# What is required
When the line containing "alerts (final noCategory)" is reached, include it and end there; set down verbatim every line before it, starting at the top of the records.

# Supplied material
(** C6, counterexample.  A form with only the description missing and a form
    with only the category missing raise the very same alert: the report
    does not tell which field is missing. *)
Lemma C6_same_report_counterexample :
  let w := freshWorld emptyStorage in
  let noDescription :=
    AddActivityScreen.handleSaveActivity (js "") (js "Recycling") (js "") (js "") 1000 1001 w in
  let noCategory :=
    AddActivityScreen.handleSaveActivity (js "Walked to work") (js "") (js "") (js "") 1000 1001 w in
  missingFields (js "") (js "Recycling") = [DescriptionField]
  /\ missingFields (js "Walked to work") (js "") = [CategoryField]
  /\ alerts (final noDescription) = alerts (final noCategory)
  /\ alerts (final noDescription) = [AddActivityScreen.validationMessage].
Proof.
  repeat split; vm_compute; reflexivity.
Qed.

(* ================================================================== *)
(** * Recording a photo *)
(* ================================================================== *)

Lemma savePhoto_success (w : World) (old : list Photo.t)
    (photoUri description : jsstring) (dateNow newDate : Z) :
  reachable (storage w) = true ->
  readable (item photos (storage w)) = Some old ->
  let photo := PhotoScreen.newPhoto photoUri description dateNow newDate in
  PhotoScreen.savePhoto photoUri description dateNow newDate w
  = Returned tt
      (with_alerts
         (alerts w ++ [{| title := js "Success!"; message := PhotoScreen.savedMessage |}])
         (with_photoScreen
            {| photoList := Array_sort PhotoScreen.newestFirst (old ++ [photo]) |}
            (with_storage
               (put photos (Some (JsonText (old ++ [photo]))) (storage w)) w))).
Proof.
  intros Hr Hold photo.
  destruct w as [[ia ip r] al co ss ps hs]; simpl in Hr, Hold; subst r.
  unfold PhotoScreen.savePhoto, try_catch, bind, getItem; simpl.
  rewrite (parse_or_empty_readable _ _ Hold).
  reflexivity.
Qed.

(** C8 (as the code has it).  A successful [savePhoto] appends one record; its
    caption is the placeholder "Eco-friendly activity" when the caption given
    is the empty string, and the caption given, untrimmed, in every other
    case. *)
Theorem C8_caption_defaults_when_empty
    (w : World) (old : list Photo.t)
    (photoUri description : jsstring) (dateNow newDate : Z) :
  reachable (storage w) = true ->
  readable (item photos (storage w)) = Some old ->
  let w' := final (PhotoScreen.savePhoto photoUri description dateNow newDate w) in
  exists photo,
    item photos (storage w') = Some (JsonText (old ++ [photo]))
    /\ PhotoScreen.placeholder = js "Eco-friendly activity"
    /\ (description = [] -> Photo.description photo = PhotoScreen.placeholder)
    /\ (description <> [] -> Photo.description photo = description).
Proof.
  intros Hr Hold w'.
  exists (PhotoScreen.newPhoto photoUri description dateNow newDate).
  unfold w'. rewrite (savePhoto_success _ _ _ _ _ Hr Hold).
  destruct w as [[ia ip r] al co ss ps hs]; simpl.
  repeat split.
  - intros ->; reflexivity.
  - destruct description; [congruence | reflexivity].
Qed.

Lemma C8_caption_defaults_when_empty_witness :
  let w := freshWorld emptyStorage in
  exists photo,
    item photos
      (storage (final (PhotoScreen.savePhoto (js "file:///p1.jpg") (js "") 1000 1001 w)))
    = Some (JsonText ([] ++ [photo]))
    /\ Photo.description photo = js "Eco-friendly activity".
Proof.
  intros w.
  destruct (@C8_caption_defaults_when_empty w [] (js "file:///p1.jpg") (js "")
              1000 1001 eq_refl eq_refl) as (photo & Hs & Hp & He & _).
  exists photo. split; [exact Hs|].
  rewrite (He eq_refl). exact Hp.
Defined.

(** C8, counterexample.  A caption of two spaces is empty after trimming, yet
    it is stored as it is, not replaced by the placeholder. *)
Lemma C8_blank_caption_counterexample :
  let w' := final (PhotoScreen.handleSavePhotoWithDescription
                     (js "file:///p1.jpg") (js "  ") 1000 1001
                     (freshWorld emptyStorage)) in
  exists photo,
    item photos (storage w') = Some (JsonText [photo])
    /\ trim (js "  ") = []
    /\ Photo.description photo = js "  "
    /\ Photo.description photo <> PhotoScreen.placeholder.
Proof.
  eexists. split; [vm_compute; reflexivity|].
  repeat split; vm_compute; congruence.
Qed.

(* ================================================================== *)
(** * The two collections are written independently *)
(* ================================================================== *)

(** C10.  Whatever the starting state and the inputs, [handleSaveActivity]
    leaves the stored photos as they were and [savePhoto] leaves the stored
    activities as they were: the store after the call is the store before it
    with at most the call's own collection replaced.  In particular a
    successful call writes its own collection only. *)
Theorem C10_collections_are_independent
    (w : World) (description category duration notes photoUri caption : jsstring)
    (dateNow newDate : Z) :
  let afterActivity :=
    storage (final (AddActivityScreen.handleSaveActivity
                      description category duration notes dateNow newDate w)) in
  let afterPhoto :=
    storage (final (PhotoScreen.savePhoto photoUri caption dateNow newDate w)) in
  item photos afterActivity = item photos (storage w)
  /\ afterActivity = put activities (item activities afterActivity) (storage w)
  /\ item activities afterPhoto = item activities (storage w)
  /\ afterPhoto = put photos (item photos afterPhoto) (storage w).
Proof.
  destruct w as [[ia ip r] al co ss ps hs].
  cbv zeta.
  assert (Ha : exists v,
             storage (final (AddActivityScreen.handleSaveActivity
                               description category duration notes dateNow newDate
                               {| storage := {| item_activities := ia; item_photos := ip;
                                                reachable := r |};
                                  alerts := al; console := co; statsScreen := ss;
                                  photoScreen := ps; homeScreen := hs |}))
             = {| item_activities := v; item_photos := ip; reachable := r |}).
  { unfold AddActivityScreen.handleSaveActivity.
    destruct (negb (truthy_str (trim description)) || negb (truthy_str category));
      [eexists; reflexivity|].
    unfold try_catch, bind, getItem; simpl.
    destruct r; [|eexists; reflexivity].
    destruct ia as [[l| |]|]; eexists; reflexivity. }
  assert (Hp : exists v,
             storage (final (PhotoScreen.savePhoto photoUri caption dateNow newDate
                               {| storage := {| item_activities := ia; item_photos := ip;
                                                reachable := r |};
                                  alerts := al; console := co; statsScreen := ss;
                                  photoScreen := ps; homeScreen := hs |}))
             = {| item_activities := ia; item_photos := v; reachable := r |}).
  { unfold PhotoScreen.savePhoto, try_catch, bind, getItem; simpl.
    destruct r; [|eexists; reflexivity].
    destruct ip as [[l| |]|]; eexists; reflexivity. }
  destruct Ha as (va & ->). destruct Hp as (vp & ->).
  repeat split; reflexivity.
Qed.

# Solution to this task
(** C6, counterexample.  A form with only the description missing and a form
    with only the category missing raise the very same alert: the report
    does not tell which field is missing. *)
Lemma C6_same_report_counterexample :
  let w := freshWorld emptyStorage in
  let noDescription :=
    AddActivityScreen.handleSaveActivity (js "") (js "Recycling") (js "") (js "") 1000 1001 w in
  let noCategory :=
    AddActivityScreen.handleSaveActivity (js "Walked to work") (js "") (js "") (js "") 1000 1001 w in
  missingFields (js "") (js "Recycling") = [DescriptionField]
  /\ missingFields (js "Walked to work") (js "") = [CategoryField]
  /\ alerts (final noDescription) = alerts (final noCategory)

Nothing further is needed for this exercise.